The skim-milk by-product of the butter and cream production is used to feed his free-range Berkshire and Tamworth pigs, which he then sells under The Dairyman range of fresh, cured and smoked meats, alongside his dairy products, at the Barossa Farmers’ Market. There is also demand for the buttermilk from local restaurants.
All The Dairyman range last month received the Barossa Trust Mark, which recognises excellence in food, wine and tourism offerings from across the Barossa region.
“The Dairyman butter is really lightly salted with a natural sweetness,” says Wohlstadt. “You can taste the cream. And because the cattle are grass-fed, the butter has a floral aroma.
“When you cut it with a hot knife the melted butter almost has a green colour, like olive oil.”
The Dairyman butter was released earlier this year in 200g foil-wrapped logs and is the first commercial table butter produced in the Barossa.
In the Adelaide Hills, B.d.-Farm Paris Creek produces biodynamic and organic unsalted butter and Woodside Cheese Wrights produces cultured butter (butter made with fermented cream or introduced food-safe bacteria to add flavour). And ex MasterChef contestant Heather Day has recently reached her crowd-funding campaign target enabling her to go ahead with her plans to produce a range of butters from Fleurieu Milk Company cream and flavoured with truffles, pink salt, miso and cinnamon.
“People were looking for local dairy products, but milk production wasn’t an option,” says Wohlstadt. “I’d have to be milking 10 times as many cows for it to be viable.
“The options were cheese or butter and there was no-one doing butter as well as I thought they could. The Dairyman butter is about being on household tables and in restaurants for cooking and serving bread; it’s not a manufacturing butter.”

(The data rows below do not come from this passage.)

(** A value, the elements of an array and the members of an object. *)
Fixpoint read (fuel : nat) (s : bytes) : option (json * bytes) :=
  match fuel, s with
  | S fuel, c :: s' =>
      if Byte.eqb c QUOTE then '(x, r) ← read_string s'; Some (JString (string_of_bytes x), r)
      else if Byte.eqb c Byte.x5b then
        match s' with
        | Byte.x5d :: r => Some (JArray [], r)
        | _ => '(vs, r) ← read_values fuel s'; Some (JArray vs, r)
        end
      else if Byte.eqb c Byte.x7b then
        match s' with
        | Byte.x7d :: r => Some (JObject [], r)
        | _ => '(fs, r) ← read_fields fuel s'; Some (JObject fs, r)
        end
      else let '(ds, r) := span_digits s in n ← ParseUint (string_of_bytes ds); Some (JNumber n, r)
  | _, _ => None
  end
with read_values (fuel : nat) (s : bytes) : option (list json * bytes) :=
  match fuel with
  | O => None
  | S fuel =>
      '(v, r) ← read fuel s;
      match r with
      | COMMA :: r => '(vs, r) ← read_values fuel r; Some (v :: vs, r)
      | Byte.x5d :: r => Some ([v], r)
      | _ => None
      end
  end
with read_fields (fuel : nat) (s : bytes) : option (list (string * json) * bytes) :=
  match fuel, s with
  | S fuel, QUOTE :: s =>
      '(k, r) ← read_string s;
      match r with
      | COLON :: r =>
          '(v, r) ← read fuel r;
          match r with
          | COMMA :: r => '(fs, r) ← read_fields fuel r; Some ((string_of_bytes k, v) :: fs, r)
          | Byte.x7d :: r => Some ([(string_of_bytes k, v)], r)
          | _ => None
          end
      | _ => None
      end
  | _, _ => None
  end.

(** One value on a line. *)
Definition Decode (s : bytes) : option json :=
  match read (length s) s with Some (v, [Byte.x0a]) => Some v | _ => None end.
Lemma walk_from src dst limit fuel since :
  (1 <= limit <= maxPDUPage)%Z -> (0 <= since <= len ps)%Z ->
  (length (query (page (mkFilter src dst 0 0) since 0) log) < fuel)%nat ->
  walk fuel (mkServer addr true reg) e id src dst limit since =
  Some (query (page (mkFilter src dst 0 0) since 0) log).
Proof.
  intros Hl. revert since. induction fuel as [|fuel IH]; intros since Hs Hfuel; [lia|].
  destruct Hj as [Hlen _]. cbn [walk]. unfold pdus_request at 1. rewrite serve_pdus.
  change (pduFilter _) with (pduFilter (rq_query (pdus_request id src dst since limit))).
  rewrite request_filter by (done || unfold is_u64; lia).
  set (f := mkFilter src dst 0 0) in *. unfold StatusOK.
  destruct (last (query (page f since limit) log)) as [rec|] eqn:Hlast.
  - assert (query (page f since 0) log = query (page f since limit) log ++ query (page f (Rec_Index rec + 1) 0) log) as Hq.
    { assert (rec ∈ query (page f since limit) log) as Hin.
      { apply last_Some in Hlast as [l' ->]. set_solver. }
      apply query_since in Hin. simpl in Hin.
      apply query_page; [lia| |by rewrite Hlast|lia].
      apply (query_matches_sorted _ _ (page f since limit)), indexed_well_indexed. }
    assert (rec ∈ log) as Hrec.
    { apply (query_in (page f since limit)). apply last_Some in Hlast as [l' ->]. set_solver. }
    apply retained_index in Hrec. rewrite IH.
    + simpl. by rewrite Hq.
    + lia.
    + rewrite Hq, length_app in Hfuel. apply last_Some in Hlast as [l' Hl']. rewrite Hl', length_app in Hfuel.
      simpl in Hfuel. lia.
  - apply last_None in Hlast. rewrite query_page_limited in Hlast |- *. unfold limited in *. simpl in *.
    destruct (Z.ltb_spec 0 limit); [|lia]. destruct (base.filter _ log) as [|rec l]; [done|].
    destruct (Z.to_nat limit) eqn:Hn; [lia|done].
Qed.
End Walk.

(** C36: the surface pages through a journal exactly.  Any received-pdus request is
    answered with at most [maxPDUPage] records, whatever its query; and a client
    that walks an SMSC's journal with pages of any admissible size, each time
    asking from the index after the last one it was given, terminates within one
    request per record and one more, and has then read precisely the retained
    records that match its filters, in order, none twice and none missed. *)
Theorem pages_cover_journal {cert} (e : engine cert) addr reg id v cap ps src dst limit :
  id <> "" -> find_smsc id e = Some v -> journalled cap ps v -> (1 <= limit <= maxPDUPage)%Z ->
  let log := retained (Z.max 1 cap) (indexed ps) in
  walk (S (length ps)) (mkServer addr true reg) e id src dst limit 0 = Some (query (mkFilter src dst 0 0) log) /\
  forall q, exists page, ServeHTTP (mkServer addr true reg)
      (mkRequest "GET" ["v1"; "virtual-smscs"; id; "received-pdus"] q) e = Ok (mkResponse StatusOK (BPDUs page)) /\
    (len page <= maxPDUPage)%Z /\ sublist page log.
Proof.
  intros Hid Hfind Hj Hl log. split.
  - apply (walk_from e addr reg id v cap ps Hid Hfind Hj src dst limit (S (length ps)) 0); [done|lia|].
    rewrite query_page_limited. unfold limited. simpl.
    eapply Nat.le_lt_trans; [apply length_filter|]. unfold retained. rewrite length_drop, length_indexed. lia.
  - intros q. eexists. split; [exact (serve_pdus e addr reg id v cap ps Hid Hfind Hj q)|].
    pose proof (pageLimit_bounds (Get "limit" q)) as Hb. unfold query, limited, pduFilter. cbn [F_Limit].
    destruct (Z.ltb_spec 0 (pageLimit (Get "limit" q))); [|lia]. split.
    + rewrite length_take. lia.
    + etransitivity; [apply sublist_take|apply sublist_filter].
Qed.
(** C26: the client sees what the session decided.  A submit_sm of the test client,
    as bytes, given to a bound session, is decoded back to the request, is
    evaluated once and journalled with the client's addresses and text.  When the
    answer comes back in time, cut and delayed anyhow, [Submit] returns it:
    ESME_ROK with the journalled message id for a success, the decided status
    without an id for an error, under the request's sequence number; what follows
    the answer is left unread.  [SubmitRaw] makes a single read: of an answer,
    deliberately malformed or not, it returns the bytes that have arrived when the
    first one does, the whole of it if it comes in one piece, and leaves the rest.
    When no answer is sent, [Submit] fails with a read timeout and [SubmitAsync]
    with [ExpectNoResponse] passes. *)
Theorem submit_exchange {R} `{RandSource R} env (w : world R) c source dest message :
  healthy c -> sendable source dest message ->
  world_safe w -> s_state (w_session w) = stateBound -> s_canSubmit (w_session w) = true ->
  let seq := c_seq c +32 1 in
  let tick := s_perBindClock (w_session w) +64 1 in
  let id := Dlr.messageID (s_id (w_session w)) tick in
  let deadline := n_now (c_conn c) + ioTimeout in
  exists f d e st st' goon w',
    Encode (submit_request seq source dest message) = Ok f /\
    decided env (counted w) tick d e st st' /\
    handleFrame f env w = Ok (goon, w') /\
    (abandoned env d = false ->
     let answer := responses (drop (length (w_out w)) (w_out w')) in
     Append (record_of tick id (submit_message source dest message)) (v_recorder (w_smsc w)) =
       Ok (v_recorder (w_smsc w')) /\
     (forall fs s, answer = [fs.*2] -> answer_edge d = None ->
        all_before deadline fs -> n_in (c_conn c) = timed fs ++ s ->
        exists c', Submit source dest message c = (Ok (answer_seen seq d id), c') /\
          n_in (c_conn c') = s /\ n_out (c_conn c') = n_out (c_conn c) ++ f) /\
     (forall fs fs' s, answer = [(fs ++ fs').*2] ->
        all_before deadline fs -> n_in (c_conn c) = timed fs ++ timed fs' ++ s ->
        one_read (n_now (c_conn c)) fs (timed fs' ++ s) ->
        exists c', SubmitRaw source dest message c = (Ok (seq, fs.*2), c') /\ n_in (c_conn c') = timed fs' ++ s) /\
     (answer = [] -> quiet_until deadline (n_in (c_conn c)) ->
        (exists c', Submit source dest message c = (Err (FatalRead (ErrIO Timeout)), c')) /\
        exists c' c'', SubmitAsync source dest message c = (Ok seq, c') /\
          ExpectNoResponse ioTimeout c' = (Ok (), c''))).
Proof.
  intros Hh Hsend Hsafe Hst Hcan seq tick id deadline.
  assert (is_u32 seq) as Hseq by apply u32_range.
  destruct (submit_request_sent seq source dest message Hseq Hsend) as (Hok & f & Hf).
  set (req := submit_request seq source dest message) in *.
  destruct (handleSubmit_step req (submit_message source dest message) env (counted w)) as
    (d & e & st & st' & w' & Hdec & _ & Hrun & Hres); [by apply upd_pdusRead_safe|done..|].
  pose proof (handleFrame_served f req env w w' (Decode_Encode_aux _ _ Hok Hf) Hrun) as Hfr.
  exists f, d, e, st, st'. eexists _, w'. split; [done|]. split; [done|]. split; [exact Hfr|].
  intros Ha. rewrite Ha in Hres. cbv zeta.
  assert (responses (drop (length (w_out w)) (w_out w')) =
    if cut_before (counted w) tick then [] else option_list (answer_frame req d id)) as Hresp.
  { exact (responses_submit_run _ _ _ _ _ _ _ _ _ _ Hres). }
  rewrite Hresp. split; [apply (sr_record _ _ _ _ _ _ _ _ _ _ Hres)|].
  assert (forall b, (if cut_before (counted w) tick then [] else option_list (answer_frame req d id)) = [b] ->
    answer_frame req d id = Some b) as Hone.
  { intros b Hb. destruct (cut_before _ _); [done|]. destruct (answer_frame req d id); [|done]. by injection Hb as ->. }
  split; [|split].
  - intros fs s Hb%Hone Hedge Hfs Hin.
    pose proof (answer_frame_seen req d id _ Hseq (messageID_cstr _ _) Hb Hedge fs eq_refl) as Hdl.
    destruct (Submit_answered c source dest message f fs s d id Hh Hf Hfs Hin Hdl) as (c' & ? & ? & ? & _). eauto.
  - intros fs fs' s Hb%Hone Ht Hin Hs.
    apply (SubmitRaw_run c source dest message f fs (timed fs' ++ s) Hh Hf); [|done..].
    unfold answer_frame in Hb. destruct (answer_pdu req d id) as [p|]; [|done].
    pose proof (encoded_length _ _ _ Hb) as Hl. rewrite fmap_app, length_app in Hl. lia.
  - intros _ Hq. split.
    + destruct (Submit_unanswered c source dest message f Hh Hf Hq) as (c' & ? & _). eauto.
    + destruct (SubmitAsync_run c source dest message f Hh Hf) as (c1 & Hrun1 & Hh1 & Hn1 & Hi1 & _).
      destruct (ExpectNoResponse_quiet ioTimeout c1 Hh1 ioTimeout_pos) as [c2 Hc2]; [by rewrite Hn1, Hi1|]. eauto.
Qed.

The strongest demand, Wohlstadt says, is from shoppers at the Barossa Farmers’ Market, but he also supplies to restaurants including Orana, Appellation and the Riverside Restaurant at the InterContinental Adelaide, and to gourmet food outlets such as Bottega Rotolo, Lucia’s and potentially Tony and Mark’s.

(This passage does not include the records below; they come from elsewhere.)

Lemma acknowledged_cons out l p c c1 c' :
  PDU_CommandID p = DeliverSM -> n_out (c_conn c1) = n_out (c_conn c) ++ ack_frame p ->
  acknowledged (out ++ [p]) l c1 c' -> acknowledged out l c c'.
Proof.
  intros Hid Ho (qs & -> & Hqs & Hout). exists (p :: qs). split; [by rewrite <- app_assoc|].
  split; [by constructor|]. rewrite Hout, Ho. csimpl. by rewrite <- app_assoc.
Qed.

Definition ends_with (P : list PDU -> Client -> Prop) (r : outcome fatal (option (list PDU)) * Client) : Prop :=
  match r with (Ok (Some l), c') => P l c' | (Err _, _) => True | _ => False end.

Lemma drain_loop_ends fuel d : forall out c, (length (n_in (c_conn c)) < fuel)%nat ->
  ends_with (fun l c' => acknowledged out l c c') (drain_loop fuel d out c).
Proof.
  induction fuel as [|fuel IH]; intros out c Hfuel; [lia|]. cbn [drain_loop].
  destruct (set_read_deadline_cases d c) as (r1 & c1 & H1 & Hp1 & Hi1 & Ho1).
  unfold mbind at 1, C_bind at 1. rewrite H1. destruct r1 as [[]|e|]; [|done|done].
  destruct (attempt_cases c1) as (r2 & c2 & H2 & Ho2 & Hi2). rewrite (C_bind_run _ _ _ _ _ H2).
  destruct r2 as [frame|err].
  2: { destruct (isTimeout err); [|done]. cbn. apply acknowledged_nil. congruence. }
  unfold mbind at 1, C_bind at 1, checked. pose proof (Decode_total frame) as Hnp.
  destruct (Decode frame) as [p|e|]; [|done|done].
  destruct (Z.eqb_spec (PDU_CommandID p) DeliverSM) as [Hid|Hid]; cbn [negb]; [|done].
  destruct (write_cases (ack p) _ c2 (Encode_ack p)) as (r3 & c3 & H3 & Hi3 & Ho3).
  unfold mbind, C_bind. rewrite H3. destruct r3 as [[]|e|]; [|done|done].
  assert (length (n_in (c_conn c3)) < fuel)%nat as Hf3 by (rewrite Hi3; rewrite Hi1 in Hi2; lia).
  specialize (IH (out ++ [p]) c3 Hf3). unfold ends_with in *.
  destruct (drain_loop _ _ _ _) as [[[l|]|e|] c4]; try done.
  eapply acknowledged_cons; [exact Hid | rewrite Ho3; congruence | exact IH].
Qed.

(** Draining returns the whole batch.  Whatever the server sends, however it
    stalls or ends, [DrainDeliverSMs] returns or fails the test, and what it
    returns are deliver_sm PDUs it has acknowledged one by one in the order they
    came.  When deliveries arrive each within [d] of the one before and then [d]
    passes in silence, it returns exactly those, leaves everything later unread
    and takes until the end of the silence. *)
Theorem DrainDeliverSMs_batch d c :
  0 < d ->
  ends_with (fun l c' => acknowledged [] l c c') (DrainDeliverSMs d c) /\
  (forall ps now' s', healthy c -> batch d (n_now (c_conn c)) (n_in (c_conn c)) ps now' s' ->
     exists c', DrainDeliverSMs d c = (Ok (Some ps), c') /\ moved c c' now' s' (concat (ack_frame <$> ps))).
Proof.
  intros Hd. split; [apply drain_loop_ends; lia|]. intros ps now' s' Hh Hb.
  eapply (drain_loop_batch d _ _ ps now' s' Hd Hb); try done. apply batch_length in Hb. lia.
Qed.

Definition sample_delivery (seq : Z) : PDU :=
  mkPDU DeliverSM 0 seq (Some (BodyMessage (submit_message "22507" "alice" "hi"))).

Definition sample_delivery_at (seq t : Z) : list (Z * byte) :=
  pair t <$> match Encode (sample_delivery seq) with Ok f => f | _ => [] end.

Definition sample_receiver : Client :=
  mkClient (mkConn 0 (timed (sample_delivery_at 1 40) ++ timed (sample_delivery_at 2 90) ++ [(300, inl NUL)])
    [] [] true None None) 0.

Lemma sample_delivers seq t : seq ∈ [1; 2] -> delivers (sample_delivery_at seq t) (sample_delivery seq).
Proof.
  intros Hs. set_unfold. destruct Hs as [->|[->|[]]]; split; vm_compute; repeat split; discriminate.
Qed.

Lemma DrainDeliverSMs_batch_witness :
  exists c', DrainDeliverSMs 100 sample_receiver = (Ok (Some [sample_delivery 1; sample_delivery 2]), c') /\
    n_now (c_conn c') = 190 /\ n_in (c_conn c') = [(300, inl NUL)].
Proof.
  destruct (proj2 (DrainDeliverSMs_batch 100 sample_receiver ltac:(lia))
    [sample_delivery 1; sample_delivery 2] 190 [(300, inl NUL)]) as (c' & Hc & []).
  - by split.
  - eapply batch_deliver; [apply sample_delivers; set_solver | done | repeat constructor |].
    eapply batch_deliver; [apply sample_delivers; set_solver | done | repeat constructor |].
    change 190 with (90 + 100). apply batch_quiet. done.
  - exists c'. repeat split; assumption.
Defined.

(** ** Collecting deliveries *)

(** [count] deliveries arrive before the deadline, other PDUs among them. *)
Inductive collecting (deadline : Z) : nat -> Z -> stream -> list PDU -> Z -> stream -> Prop :=
| collecting_done now s : collecting deadline 0 now s [] now s
| collecting_deliver n now fs s p ps now' s' :
    now < deadline -> delivers fs p -> PDU_CommandID p = DeliverSM -> all_before deadline fs ->
    collecting deadline n (clock_after now fs) s ps now' s' ->
    collecting deadline (S n) now (timed fs ++ s) (p :: ps) now' s'
| collecting_other n now fs s p ps now' s' :
    now < deadline -> delivers fs p -> PDU_CommandID p <> DeliverSM -> all_before deadline fs ->
    collecting deadline (S n) (clock_after now fs) s ps now' s' ->
    collecting deadline (S n) now (timed fs ++ s) ps now' s'.

Lemma collecting_length deadline n now s ps now' s' :
  collecting deadline n now s ps now' s' -> (length s' + n <= length s)%nat.
Proof.
  induction 1 as [|n now fs s p ps now' s' _ Hd _ _ _ IH|n now fs s p ps now' s' _ Hd _ _ _ IH]; [lia|..];
    apply delivers_nonempty in Hd; unfold timed; rewrite length_app, length_fmap; lia.
Qed.

(** One turn of the loop on a frame that arrives. *)
Lemma collect_turn deadline fs s p c fuel count out :
  healthy c -> n_now (c_conn c) < deadline -> all_before deadline fs -> n_in (c_conn c) = timed fs ++ s ->
  delivers fs p -> len out < count ->
  exists c1, moved c c1 (clock_after (n_now (c_conn c)) fs) s [] /\
    collect_loop (S fuel) count deadline out c =
    (if negb (PDU_CommandID p =? DeliverSM) then collect_loop fuel count deadline out
     else write (ack p);; collect_loop fuel count deadline (out ++ [p])) c1.
Proof.
  intros Hh Hnow Hfs Hin Hp Hc.
  assert (0 < deadline - n_now (c_conn c)) as Hpos by lia.
  destruct (read_attempt (deadline - n_now (c_conn c)) fs s p c Hh Hpos) as (c1 & Hm & Hrun); [|done..|].
  { by replace (n_now (c_conn c) + (deadline - n_now (c_conn c))) with deadline by lia. }
  exists c1. split; [done|]. cbn [collect_loop]. rewrite (proj2 (Z.ltb_lt _ _)) by done.
  erewrite C_bind_run by reflexivity. rewrite (proj2 (Z.leb_gt _ _)) by lia.
  destruct (set_read_deadline_run _ c Hh Hpos) as (c2 & Hsd & _).
  rewrite (C_bind_run _ _ _ _ _ Hsd), must_attempt.
  specialize (Hrun _ (fun r => match r with
    | inl frame => pdu ← checked (Decode frame) FatalDecode;
        if negb (PDU_CommandID pdu =? DeliverSM) then collect_loop fuel count deadline out
        else write (ack pdu);; collect_loop fuel count deadline (out ++ [pdu])
    | inr err => Fatalf (FatalRead err) end)).
  rewrite (C_bind_run _ _ _ _ _ Hsd) in Hrun. rewrite Hrun.
  by erewrite C_bind_run by (unfold checked; by rewrite (fo_decode _ _ Hp)).
Qed.

Lemma collect_loop_collecting deadline n now s ps now' s' :
  collecting deadline n now s ps now' s' ->
  forall fuel count out c, healthy c -> n_now (c_conn c) = now -> n_in (c_conn c) = s ->
    len out + Z.of_nat n = count -> (length s - length s' < fuel)%nat ->
  exists c', collect_loop fuel count deadline out c = (Ok (Some (out ++ ps)), c') /\
    moved c c' now' s' (concat (ack_frame <$> ps)).
Proof.
  induction 1 as [now s|n now fs s p ps now' s' Hnow Hp Hid Hfs Hrest IH|n now fs s p ps now' s' Hnow Hp Hid Hfs Hrest IH];
    intros fuel count out c Hh Hn Hin Hcount Hfuel; (destruct fuel as [|fuel]; [lia|]).
  { exists c. cbn [collect_loop]. rewrite (proj2 (Z.ltb_ge _ _)) by lia. rewrite app_nil_r. split; [done|].
    by split; rewrite ?app_nil_r. }
  all: pose proof (collecting_length _ _ _ _ _ _ _ Hrest) as Hl; pose proof (delivers_nonempty _ _ Hp) as Hne.
  all: assert (length (timed fs ++ s) = length fs + length s)%nat as Hlen
    by (unfold timed; rewrite length_app, length_fmap; lia); rewrite Hlen in Hfuel.
  all: rewrite <- Hn in Hnow; destruct (collect_turn deadline fs s p c fuel count out Hh Hnow Hfs Hin Hp)
    as (c1 & Hm1 & ->); [lia|]; rewrite Hn in Hm1.
  - rewrite Hid. change (DeliverSM =? DeliverSM) with true. cbn [negb].
    destruct (write_run (ack p) (ack_frame p) c1 (mv_healthy _ _ _ _ _ Hm1) (Encode_ack p)) as (c2 & Hw & Hm2).
    rewrite (C_bind_run _ _ _ _ _ Hw).
    destruct (IH fuel count (out ++ [p]) c2) as (c3 & Hrun & Hm3).
    + apply Hm2.
    + by rewrite (mv_now _ _ _ _ _ Hm2), (mv_now _ _ _ _ _ Hm1).
    + by rewrite (mv_in _ _ _ _ _ Hm2), (mv_in _ _ _ _ _ Hm1).
    + rewrite length_app. cbn [length]. lia.
    + lia.
    + exists c3. rewrite Hrun. split; [by rewrite <- app_assoc|].
      pose proof (moved_trans _ _ _ _ _ _ _ _ _ (moved_trans _ _ _ _ _ _ _ _ _ Hm1 Hm2) Hm3) as Hm.
      by csimpl.
  - rewrite (proj2 (Z.eqb_neq _ _)) by done. cbn [negb].
    destruct (IH fuel count out c1) as (c3 & Hrun & Hm3); [apply Hm1|apply Hm1|apply Hm1|done|lia|].
    exists c3. split; [done|]. by pose proof (moved_trans _ _ _ _ _ _ _ _ _ Hm1 Hm3).
Qed.

Lemma collect_loop_ends fuel count deadline : forall out c,
  (length (n_in (c_conn c)) < fuel)%nat -> len out <= Z.max 0 count ->
  ends_with (fun l c' => acknowledged out l c c' /\ len l = Z.max 0 count) (collect_loop fuel count deadline out c).
Proof.
  induction fuel as [|fuel IH]; intros out c Hfuel Hle; [lia|]. cbn [collect_loop].
  destruct (Z.ltb_spec (len out) count) as [Hlt|Hge].
  2: { split; [by apply acknowledged_nil|]. lia. }
  erewrite C_bind_run by reflexivity. destruct (_ <=? 0); [done|].
  destruct (set_read_deadline_cases (deadline - n_now (c_conn c)) c) as (r1 & c1 & H1 & Hp1 & Hi1 & Ho1).
  unfold mbind at 1, C_bind at 1. rewrite H1. destruct r1 as [[]|e|]; [|done|done]. rewrite must_attempt.
  destruct (attempt_cases c1) as (r2 & c2 & H2 & Ho2 & Hi2). rewrite (C_bind_run _ _ _ _ _ H2).
  destruct r2 as [frame|err]; [|done].
  unfold mbind at 1, C_bind at 1, checked. pose proof (Decode_total frame) as Hnp.
  destruct (Decode frame) as [p|e|]; [|done|done]. rewrite Hi1 in Hi2.
  destruct (Z.eqb_spec (PDU_CommandID p) DeliverSM) as [Hid|Hid]; cbn [negb].
  - destruct (write_cases (ack p) _ c2 (Encode_ack p)) as (r3 & c3 & H3 & Hi3 & Ho3).
    unfold mbind, C_bind. rewrite H3. destruct r3 as [[]|e|]; [|done|done].
    specialize (IH (out ++ [p]) c3 ltac:(rewrite Hi3; lia) ltac:(rewrite length_app; cbn [length]; lia)). unfold ends_with in *.
    destruct (collect_loop _ _ _ _ _) as [[[l|]|e|] c4]; try done. destruct IH as [IH Hl]. split; [|done].
    eapply acknowledged_cons; [exact Hid | rewrite Ho3; congruence | exact IH].
  - specialize (IH out c2 ltac:(lia) Hle). unfold ends_with in *.
    destruct (collect_loop _ _ _ _ _) as [[[l|]|e|] c4]; try done.
    destruct IH as [(qs & Hl & Hqs & Hout) Hcount]. split; [|done]. exists qs. rewrite Hout. by rewrite Ho2, Ho1.
Qed.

Wohlstadt has lived in the Barossa since he was 12. His parent migrated from Berlin after World War II and established a mixed farm in the region.

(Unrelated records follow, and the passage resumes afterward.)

(** * license_header_hook: a shallow embedding of the header rewriter

    The Python module [license_header_hook.py] inserts or replaces a license
    comment block at the top of source files.  This development embeds its
    string functions, its comment-style registry and [process_file] with an
    explicit file store, and proves properties of them.

    Modelling conventions.
    - A Python [str] is a list of characters.  Characters are the code points
      below 256 (type [ascii]); [isspace] follows [str.isspace] on that range.
    - [for]/[while] loops that walk a list of lines by index are recursions
      over the remaining suffix of the list that carry the index along.
    - Files live in a store mapping paths to what they hold.  Reading is in
      text mode with universal newlines; writing keeps the text as it is
      ([os.linesep] is the newline character, as on POSIX systems).  Every
      [open] is recorded in a trace.  Console messages ([print]) are not
      modelled. *)

From Stdlib Require Import Ascii String DecimalString.
From Stdlib Require Import List Bool Arith Lia.
Import ListNotations.

(** ** Python strings *)

Definition str := list ascii.

Definition lit (s : string) : str := list_ascii_of_string s.

Definition NL : ascii := "010"%char.
Definition SP : ascii := " "%char.

Module Py.

(** [s == t] on strings. *)
Fixpoint eqb (s t : str) : bool :=
  match s, t with
  | [], [] => true
  | a :: s', b :: t' => Ascii.eqb a b && eqb s' t'
  | _, _ => false
  end.

(** [c.isspace()] for code points below 256: TAB..CR, FS..US, space, NEL
    (0x85) and NBSP (0xA0). *)
Definition isspace (c : ascii) : bool :=
  let n := nat_of_ascii c in
  ((9 <=? n) && (n <=? 13)) || ((28 <=? n) && (n <=? 32))
  || (n =? 133) || (n =? 160).

(** [s.lstrip()] *)
Fixpoint lstrip (s : str) : str :=
  match s with
  | c :: s' => if isspace c then lstrip s' else s
  | [] => []
  end.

“At that time it was typical in the Barossa and Mid North to run a mixed farm of vineyard, wheat, dairy and pigs. Cream was sold to Golden North and the skim milk went to the pigs.”
At the age of 23, Wohlstadt purchased his own farm, which he operated as a dairy and vineyard for 35 years while working as a town planner and consultant before turning to specialty food production. He is now also chair of Barossa Food and a director of the Barossa Trust Mark board.
“Peri urban areas, such as the Barossa, are under increasing economic pressure,” he says.
“Mixed farming has disappeared and we’ve gravitated to a monoculture, which isn’t viable on a small scale. So I’m applying the old model of farming with food production as an alternative approach to commodity farming.”
Wohlstadt also uses his personal experience and success with change and brand building as a case study to assist other commodity producers into food production and to help build the next generation of farmers in the Barossa.